Some prospectors thought airline stocks would take off during the COVID-19 pandemic. Among those was billionaire investor Warren Buffett, who announced Saturday that it was a “mistake” to make such a gamble during the pandemic.

Buffett’s corporation, Berkshire Hathaway Inc., had $6.5 billion in equity sales during April, most of them from four major U.S. airlines—American Airlines Group Inc., Delta Air, Southwest Airlines and United Airlines Holding Inc. Approximately $6.1 billion of that was from the sale of airlines stock.

During a live-streamed podcast Saturday for Berkshire Hathaway’s annual meeting, Buffett said it “was a mistake” to invest so much into airlines during a time when travel has dwindled because so many people are under “stay at home” orders.

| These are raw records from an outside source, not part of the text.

(** ** Single requests to the started system *)
Definition ask {A} (p : io A) : A := (run handle p system_run.2).1.
Definition ask_trace {A} (p : io A) : trace_io := run_trace handle p system_run.2.
Lemma ask_runs {A} (p : io A) : runs p (ask_trace p) (ask p).
Proof. by apply run_trace_runs. Qed.
Definition github_request : Http.Request := bearer "assertion" "".
Lemma public_endpoints_sound_witness :
  exists token, Service.issued (Http.service system_state) (ask_trace (Http.exchange system_state github_request)) "assertion" token.
Proof.
  destruct (Http.public_endpoints_sound system_state github_request
    (ask_trace (Http.exchange system_state github_request)) (ask (Http.exchange system_state github_request))) as [H _].
  destruct (H (ask_runs _)) as [_ Hi]. destruct Hi as (assertion & token & Ha & _ & Hi); [by vm_compute|].
  exists token. assert (assertion = "assertion") as -> by (vm_compute in Ha; congruence). exact Hi.
Defined.
Definition browser_request : Http.Request := bearer "gateway token" "attestation".
Lemma internal_endpoints_sound_witness :
  Http.status (ask (Http.workload_exchange system_internal browser_request)) = 400%Z
  /\ exists svc token username t, Http.browser_hop1 system_internal = Some svc
       /\ BrowserHop1.issued svc t username "attestation" token.
Proof.
  split; [by vm_compute|].
  destruct (Http.internal_endpoints_sound system_internal browser_request
    (ask_trace (Http.browser_hop1_exchange system_internal browser_request))
    (ask (Http.browser_hop1_exchange system_internal browser_request))) as [_ H].
  destruct (H (ask_runs _)) as [_ Hi].
  destruct Hi as (a & token & svc & u & t1 & t2 & Hs & _ & _ & _ & _ & _ & Hi); [by vm_compute|].
  exists svc, token, u, t2. exact (conj Hs Hi).
Defined.
Lemma readiness_exact_witness :
  Http.status (ask (Http.readiness system_state github_request)) = 204%Z
  /\ exists now, is_ready_at (Service.service_keys (Http.service system_state)) now = true.
Proof.
  assert (Http.status (ask (Http.readiness system_state github_request)) = 204%Z) as Hs by by vm_compute.
  split; [exact Hs|].
  destruct (Http.readiness_exact system_state github_request _ _ (ask_runs (Http.readiness system_state github_request)))
    as (now & t1 & t2 & v & l & _ & _ & _ & Hr & _).
  exists now. apply (proj1 Hr Hs "github_signing_key"), list_elem_of_here.
Defined.
Lemma metrics_read_only_witness :
  Http.exposes (ask (Http.metrics system_state github_request)) (ask_trace (Http.metrics system_state github_request)).
Proof.
  apply (Http.metrics_read_only system_state github_request _ _ (ask_runs (Http.metrics system_state github_request))).
Defined.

“When we bought [airlines], we were getting an attractive amount for our money,” Buffett said. “It turned out I was wrong about that business because of something that was not in any way the fault of four excellent CEOs. Believe me. No joy of being a CEO of an airline.

“It turned out I was wrong,” Buffett said, adding that airlines “did a lot of things right.”

But he said the way air travel has also changed.

“The world changed for airlines and I wish them well,” Buffett said while acknowledging his company lost money during the virus crisis. “That was my mistake.”

While saying he was “wrong” for the mistake, he delivered a forecast that has unknowing expectations of flight travel on these airlines in the foreseeable future.

“I don’t know that three, four years from now people will fly as many passenger miles as they did last year,” Buffett said. “You’ve got too many planes.”

Buffett said his company completely exited their stakes in the airlines, and wished the air travel business well in a time of uncertainty.

“The airline business—and I may be wrong, and I hope I’m wrong—but I think it’s changed in a very major way,” Buffett said, according to “The future is much less clear to me.”